Problem.
Where the records below show a line containing "if p c then [] :: split_on p s' else", start copying; end with the line containing "(** ** Letter case", and copy it too.
────────
(* ===== verification/JsString.v ===== *)
(** * Strings of JavaScript: sequences of 16-bit code units

    The operations of [String.prototype] that the sources use, with the
    clamping rules of the language: a position is an integer, a negative one
    counts from the end where the method says so, and nothing raises. *)

From stdpp Require Import base tactics list strings numbers sets gmap.
From Stdlib Require Import Ascii NArith ZArith Lia.
From S2P Require Import Prelude.

Abbreviation jsstr := (list N).

(** A string literal of the source (ASCII). *)
Fixpoint js (s : String.string) : jsstr :=
  match s with
  | String.EmptyString => []
  | String.String a s' => N_of_ascii a :: js s'
  end.

(** A one-character literal. *)
Definition chr (s : String.string) : N := default 0%N (head (js s)).

(** Every code unit is a 16-bit number. *)
Definition code_units (s : jsstr) : Prop := Forall (λ c, (c < 65536)%N) s.

Definition str_eqb (s t : jsstr) : bool := bool_decide (s = t).

Section operations.
Local Open Scope Z_scope.

Definition zlen {A} (s : list A) : Z := Z.of_nat (length s).

(** The code units from position [a] (inclusive) to [b] (exclusive). *)
Definition slice_nat {A} (s : list A) (a b : nat) : list A := take (b - a) (drop a s).

(** [String.prototype.slice] and [Array.prototype.slice]: negative positions
    count from the end. *)
Definition rel_index {A} (s : list A) (i : Z) : Z :=
  if i <? 0 then Z.max (zlen s + i) 0 else Z.min i (zlen s).
Definition slice {A} (s : list A) (a b : Z) : list A :=
  slice_nat s (Z.to_nat (rel_index s a)) (Z.to_nat (rel_index s b)).
Definition slice_from {A} (s : list A) (a : Z) : list A :=
  drop (Z.to_nat (rel_index s a)) s.

(** [substring(a, b)]: both positions are clamped to the string, and swapped
    when they are in the wrong order. *)
Definition substring (s : jsstr) (a b : Z) : jsstr :=
  let a' := Z.min (Z.max a 0) (zlen s) in
  let b' := Z.min (Z.max b 0) (zlen s) in
  slice_nat s (Z.to_nat (Z.min a' b')) (Z.to_nat (Z.max a' b')).
Definition substring_from (s : jsstr) (a : Z) : jsstr := substring s a (zlen s).

(** [substr(start, length)]. *)
Definition substr (s : jsstr) (start len : Z) : jsstr :=
  let a := Z.to_nat (rel_index s start) in
  take (Z.to_nat len) (drop a s).
Definition substr_from (s : jsstr) (start : Z) : jsstr :=
  drop (Z.to_nat (rel_index s start)) s.

Definition charAt (s : jsstr) (i : nat) : jsstr :=
  match s !! i with Some c => [c] | None => [] end.
End operations.

(** [indexOf]: the first position at which [t] occurs, [None] for -1. *)
Fixpoint prefixb (t s : jsstr) : bool :=
  match t, s with
  | [], _ => true
  | c :: t', d :: s' => N.eqb c d && prefixb t' s'
  | _ :: _, [] => false
  end.

Fixpoint index_of (s t : jsstr) : option nat :=
  if prefixb t s then Some 0 else
  match s with
  | [] => None
  | _ :: s' => S <$> index_of s' t
  end.

Definition indexOf (s t : jsstr) : Z :=
  match index_of s t with Some i => Z.of_nat i | None => (-1)%Z end.

Definition contains_str (s t : jsstr) : bool :=
  match index_of s t with Some _ => true | None => false end.

(** [indexOf(t, from)] for a non-negative [from]. *)
Definition indexOf_from (s t : jsstr) (from : nat) : Z :=
  match index_of (drop from s) t with
  | Some i => (Z.of_nat (Nat.min from (length s)) + Z.of_nat i)%Z
  | None => (-1)%Z
  end.

(** The last position of a code unit, [lastIndexOf] with a one-unit needle. *)
Fixpoint last_index_unit (s : jsstr) (c : N) : option nat :=
  match s with
  | [] => None
  | d :: s' =>
      match last_index_unit s' c with
      | Some i => Some (S i)
      | None => if N.eqb d c then Some 0 else None
      end
  end.
Definition lastIndexOf_unit (s : jsstr) (c : N) : Z :=
  match last_index_unit s c with Some i => Z.of_nat i | None => (-1)%Z end.

(** [split] on the code units satisfying [p] (a one-unit separator, or a
    regular expression matching one unit): never empty, empty pieces kept. *)
Fixpoint split_on (p : N → bool) (s : jsstr) : list jsstr :=
  match s with
  | [] => [[]]
  | c :: s' =>
      if p c then [] :: split_on p s' else
      match split_on p s' with
      | w :: ws => (c :: w) :: ws
      | [] => [[c]]
      end
  end.
Definition split_unit (c : N) : jsstr → list jsstr := split_on (N.eqb c).

(** [Array.prototype.join]. *)
Fixpoint join (sep : jsstr) (l : list jsstr) : jsstr :=
  match l with
  | [] => []
  | [s] => s
  | s :: l' => s ++ sep ++ join sep l'
  end.

(** Replacing every occurrence of one unit by another, [replace(/c/g, "d")]. *)
Definition replace_unit (c d : N) (s : jsstr) : jsstr :=
  (λ x, if N.eqb x c then d else x) <$> s.

(** Lexicographic order on code units, [<] on strings. *)
Fixpoint str_ltb (s t : jsstr) : bool :=
  match s, t with
  | _, [] => false
  | [], _ :: _ => true
  | c :: s', d :: t' => if N.eqb c d then str_ltb s' t' else N.ltb c d
  end.

(** ** Letter case

    Case mapping beyond ASCII is data of the Unicode standard and not of the
    sources: it is a parameter, an instance of this class.  [to_lower] agrees
    with ASCII on ASCII strings, is idempotent, and never produces an ASCII
    character that is not a letter where there was none (its only outputs below
    128 are the lower-case letters). *)
Definition ascii_lower_unit (c : N) : N :=
  if (65 <=? c)%N && (c <=? 90)%N then (c + 32)%N else c.
Definition ascii_upper_unit (c : N) : N :=
  if (97 <=? c)%N && (c <=? 122)%N then (c - 32)%N else c.
Definition is_ascii (s : jsstr) : Prop := Forall (λ c, (c < 128)%N) s.

Class UnicodeCase := {
  to_lower : jsstr → jsstr;
  to_lower_ascii : ∀ s, is_ascii s → to_lower s = ascii_lower_unit <$> s;
  to_lower_nonletter : ∀ s c, (c < 65)%N → c ∈ to_lower s → c ∈ s;
  to_lower_idemp : ∀ s, to_lower (to_lower s) = to_lower s;
}.

(** The instance that only knows ASCII, used to evaluate examples. *)
Lemma ascii_lower_nonletter c d : (c < 65)%N → ascii_lower_unit d = c → d = c.
Proof.
  unfold ascii_lower_unit. intros Hc <-. revert Hc.
  destruct ((65 <=? d)%N && (d <=? 90)%N) eqn:E; [|done].
  bools. rewrite N.leb_le in *. lia.
Qed.

Lemma ascii_lower_unit_idemp c : ascii_lower_unit (ascii_lower_unit c) = ascii_lower_unit c.
Proof.
  unfold ascii_lower_unit at 2 3.
  destruct ((65 <=? c)%N && (c <=? 90)%N) eqn:E; unfold ascii_lower_unit.
  - apply andb_true_iff in E as [H1 H2]. rewrite N.leb_le in *.
    destruct ((65 <=? c + 32)%N && (c + 32 <=? 90)%N) eqn:E'; [|done].
    bools. rewrite N.leb_le in *. lia.
  - by rewrite E.
Qed.

Program Definition ascii_case : UnicodeCase := {|
  to_lower := fmap ascii_lower_unit
|}.
Next Obligation. done. Qed.
Next Obligation.
  intros s c Hc (d & Hd & Hin)%list_elem_of_fmap.
  by rewrite (ascii_lower_nonletter c d) in Hin by done.
Qed.
Next Obligation.
  intros s. rewrite <- list_fmap_compose. apply list_fmap_ext. intros i c _.
  apply ascii_lower_unit_idemp.
Qed.

(** ** Laws of the operations *)

Lemma prefixb_spec t s : prefixb t s = true ↔ ∃ u, s = t ++ u.
Proof.
  revert s. induction t as [|c t IH]; intros s; simpl.
  - split; [by exists s | done].
  - destruct s as [|d s]; [split; [done | by intros (u & ?)] |].
    rewrite andb_true_iff, N.eqb_eq, IH. split.
    + by intros [-> (u & ->)]; exists u.
    + intros (u & [= -> ->]). eauto.
Qed.

Lemma prefixb_app t u : prefixb t (t ++ u) = true.
Proof. apply prefixb_spec. eauto. Qed.

Lemma index_of_Some s t i :
  index_of s t = Some i →
  s = take i s ++ t ++ drop (i + length t) s ∧ i ≤ length s.
Proof.
  revert i. induction s as [|c s IH]; intros i; simpl.
  - destruct (prefixb t []) eqn:E; [|done]. intros [= <-].
    apply prefixb_spec in E as (u & Hu). symmetry in Hu.
    apply app_eq_nil in Hu as [-> ->]. done.
  - destruct (prefixb t (c :: s)) eqn:E.
    + intros [= <-]. apply prefixb_spec in E as (u & Hu). rewrite Hu.
      rewrite take_0. simpl. rewrite drop_app_length. split; [done | lia].
    + intros (j & Hj & ->)%fmap_Some. apply IH in Hj as [Hj ?].
      simpl. split; [congruence | lia].
Qed.

Lemma index_of_None s t : index_of s t = None ↔ ∀ a b, s ≠ a ++ t ++ b.
Proof.
  induction s as [|c s IH]; simpl.
  - destruct (prefixb t []) eqn:E; split; try done.
    + apply prefixb_spec in E as (u & Hu). intros H. by destruct (H [] u).
    + intros _ a b Hab. symmetry in Hab. apply app_eq_nil in Hab as [-> Hab].
      apply app_eq_nil in Hab as [-> ->]. done.
  - destruct (prefixb t (c :: s)) eqn:E.
    + split; [done|]. apply prefixb_spec in E as (u & Hu).
      intros H. by destruct (H [] u).
    + rewrite fmap_None, IH. split.
      * intros H [|x a] b; simpl; intros Hab.
        -- assert (prefixb t (c :: s) = true) by (apply prefixb_spec; eauto). congruence.
        -- simplify_eq. by destruct (H a b).
      * intros H a b ->. by destruct (H (c :: a) b).
Qed.

Lemma contains_str_spec s t : contains_str s t = true ↔ ∃ a b, s = a ++ t ++ b.
Proof.
  unfold contains_str. destruct (index_of s t) as [i|] eqn:E.
  - split; [|done]. intros _. apply index_of_Some in E as [-> _]. eauto.
  - split; [done|]. intros (a & b & Hab).
    rewrite index_of_None in E. by destruct (E a b).
Qed.

Lemma split_on_ne p s : split_on p s ≠ [].
Proof. destruct s as [|c s]; simpl; [done|]. destruct (p c); [done|]. by destruct (split_on p s). Qed.

Lemma split_on_free p s : Forall (Forall (λ c, p c = false)) (split_on p s).
Proof.
  induction s as [|c s IH]; simpl; [by repeat constructor|].
  destruct (p c) eqn:Hc; [by constructor|].
  destruct (split_on p s) as [|w ws]; [by repeat constructor|].
  inversion IH; subst. repeat constructor; done.
Qed.

Lemma split_on_Forall (P : N → Prop) p s : Forall P s → Forall (Forall P) (split_on p s).
Proof.
  induction 1 as [|c s Hc Hs IH]; cbn [split_on]; [apply Forall_singleton; constructor|].
  destruct (p c); [by constructor; [constructor|]|].
  destruct (split_on p s) as [|w ws]; [by repeat constructor|].
  inversion IH; subst. by repeat constructor.
Qed.

Lemma join_Forall (P : N → Prop) sep l : Forall P sep → Forall (Forall P) l → Forall P (join sep l).
Proof.
  intros Hs. induction 1 as [|w l Hw Hl IH]; [constructor|]. destruct l as [|w' l]; [done|].
  cbn [join]. apply Forall_app; split; [done|]. by apply Forall_app.
Qed.

Lemma split_on_length p s : length (split_on p s) = S (length (filter p s)).
Proof.
  induction s as [|c s IH]; simpl; [done|].
  destruct (p c) eqn:Hc.
  - rewrite filter_cons_True by (by apply Is_true_true). simpl. by rewrite IH.
  - rewrite filter_cons_False by (rewrite Is_true_true; congruence).
    destruct (split_on p s) as [|w ws] eqn:E; [|done].
    by destruct (split_on_ne p s).
Qed.

Lemma join_split_unit c s : join [c] (split_unit c s) = s.
Proof.
  unfold split_unit. induction s as [|d s IH]; [done|]. simpl.
  destruct (N.eqb_spec c d) as [->|Hne].
  - destruct (split_on (N.eqb d) s) eqn:E; [by destruct (split_on_ne (N.eqb d) s)|].
    rewrite <- IH. done.
  - destruct (split_on (N.eqb c) s) as [|w ws] eqn:E; [by destruct (split_on_ne (N.eqb c) s)|].
    rewrite <- IH. by destruct ws.
Qed.

Lemma split_on_sep p a c b : p c = true → split_on p (a ++ c :: b) = split_on p a ++ split_on p b.
Proof.
  intros Hc. induction a as [|x a IH]; cbn; [by rewrite Hc|]. rewrite IH.
  destruct (p x); [done|]. pose proof (split_on_ne p a). by destruct (split_on p a).
Qed.
Lemma split_on_word p w : Forall (λ c, p c = false) w → split_on p w = [w].
Proof. induction 1 as [|c w Hc Hw IH]; [done|]. cbn. by rewrite Hc, IH. Qed.

Lemma absent_eqb c w : c ∉ w → Forall (λ d, N.eqb c d = false) w.
Proof. intros H. apply Forall_forall. intros d Hd. apply N.eqb_neq. by intros ->. Qed.

Lemma split_unit_word c w : c ∉ w → split_unit c w = [w].
Proof. intros H. by apply split_on_word, absent_eqb. Qed.
Lemma split_unit_sep c a b : split_unit c (a ++ c :: b) = split_unit c a ++ split_unit c b.
Proof. apply split_on_sep, N.eqb_refl. Qed.

Lemma join_cons sep w l : l ≠ [] → join sep (w :: l) = w ++ sep ++ join sep l.
Proof. by destruct l. Qed.

Lemma split_join_unit c l :
  l ≠ [] → Forall (λ w, c ∉ w) l → split_unit c (join [c] l) = l.
Proof.
  intros Hl H. induction H as [|w l Hin H IH]; [done|].
  destruct l as [|w' l]; [by apply split_unit_word|].
  rewrite join_cons by done. cbn [app]. by rewrite split_unit_sep, split_unit_word, IH.
Qed.

Lemma replace_unit_absent c d s : c ∉ s → replace_unit c d s = s.
Proof.
  unfold replace_unit. intros H. induction s as [|x s IH]; [done|]. simpl.
  destruct (N.eqb_spec x c); [set_solver|]. f_equal. apply IH. set_solver.
Qed.

Lemma replace_unit_gone c d s : c ≠ d → c ∉ replace_unit c d s.
Proof.
  unfold replace_unit. intros Hne (x & Hx & _)%list_elem_of_fmap.
  destruct (N.eqb_spec x c); congruence.
Qed.

Lemma replace_unit_app c d s t :
  replace_unit c d (s ++ t) = replace_unit c d s ++ replace_unit c d t.
Proof. apply fmap_app. Qed.

(** [<] on strings is a strict total order. *)
Lemma str_ltb_irrefl s : str_ltb s s = false.
Proof. induction s as [|c s IH]; simpl; [done|]. by rewrite N.eqb_refl. Qed.

Lemma str_ltb_trans s t u : str_ltb s t = true → str_ltb t u = true → str_ltb s u = true.
Proof.
  revert t u. induction s as [|c s IH]; intros [|d t] [|e u]; simpl; try done.
  destruct (N.eqb_spec c d) as [->|]; destruct (N.eqb_spec d e) as [->|]; try done.
  - by apply IH.
  - destruct (N.eqb_spec c e); [congruence|done].
  - rewrite !N.ltb_lt. intros. destruct (N.eqb_spec c e); [lia|]. apply N.ltb_lt. lia.
Qed.

Lemma str_ltb_total s t : str_ltb s t = false → str_ltb t s = false → s = t.
Proof.
  revert t. induction s as [|c s IH]; intros [|d t]; simpl; try done.
  destruct (N.eqb_spec c d) as [->|Hne].
  - rewrite N.eqb_refl. intros. f_equal. by apply IH.
  - rewrite (proj2 (N.eqb_neq d c)) by congruence.
    rewrite !N.ltb_ge. lia.
Qed.

Lemma str_ltb_asym s t : str_ltb s t = true → str_ltb t s = false.
Proof.
  intros H. destruct (str_ltb t s) eqn:E; [|done].
  pose proof (str_ltb_trans _ _ _ H E) as Hs. by rewrite str_ltb_irrefl in Hs.
Qed.

(** A natural number as text. *)
Fixpoint decimal_loop (fuel n : nat) : jsstr :=
  match fuel with
  | 0 => []
  | S k => (if n <? 10 then [] else decimal_loop k (n / 10)) ++ [N.of_nat (48 + n mod 10)]
  end.
Definition decimal (n : nat) : jsstr := decimal_loop (S n) n.

(** Between two positions of the text [slice] is [slice_nat]. *)
Lemma slice_of_nat {A} (s : list A) (a b : nat) : slice s (Z.of_nat a) (Z.of_nat b) = slice_nat s a b.
Proof.
  unfold slice, rel_index, zlen.
  destruct (Z.ltb_spec (Z.of_nat a) 0); [lia|]. destruct (Z.ltb_spec (Z.of_nat b) 0); [lia|].
  rewrite <- !Nat2Z.inj_min, !Nat2Z.id. unfold slice_nat.
  destruct (Nat.le_gt_cases (length s) a).
  - rewrite (drop_ge s a), (drop_ge s (a `min` length s)) by lia. by rewrite !take_nil.
  - rewrite (Nat.min_l a) by lia. destruct (Nat.le_gt_cases b (length s)); [by rewrite Nat.min_l by lia|].
    rewrite Nat.min_r by lia. rewrite !take_ge; [done|rewrite length_drop; lia..].
Qed.

#[export] Hint Resolve split_on_ne split_on_free str_ltb_irrefl str_ltb_asym : js.
#[export] Hint Rewrite prefixb_app join_split_unit replace_unit_app : js.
────────
Output below.
      if p c then [] :: split_on p s' else
      match split_on p s' with
      | w :: ws => (c :: w) :: ws
      | [] => [[c]]
      end
  end.
Definition split_unit (c : N) : jsstr → list jsstr := split_on (N.eqb c).

(** [Array.prototype.join]. *)
Fixpoint join (sep : jsstr) (l : list jsstr) : jsstr :=
  match l with
  | [] => []
  | [s] => s
  | s :: l' => s ++ sep ++ join sep l'
  end.

(** Replacing every occurrence of one unit by another, [replace(/c/g, "d")]. *)
Definition replace_unit (c d : N) (s : jsstr) : jsstr :=
  (λ x, if N.eqb x c then d else x) <$> s.

(** Lexicographic order on code units, [<] on strings. *)
Fixpoint str_ltb (s t : jsstr) : bool :=
  match s, t with
  | _, [] => false
  | [], _ :: _ => true
  | c :: s', d :: t' => if N.eqb c d then str_ltb s' t' else N.ltb c d
  end.

(** ** Letter case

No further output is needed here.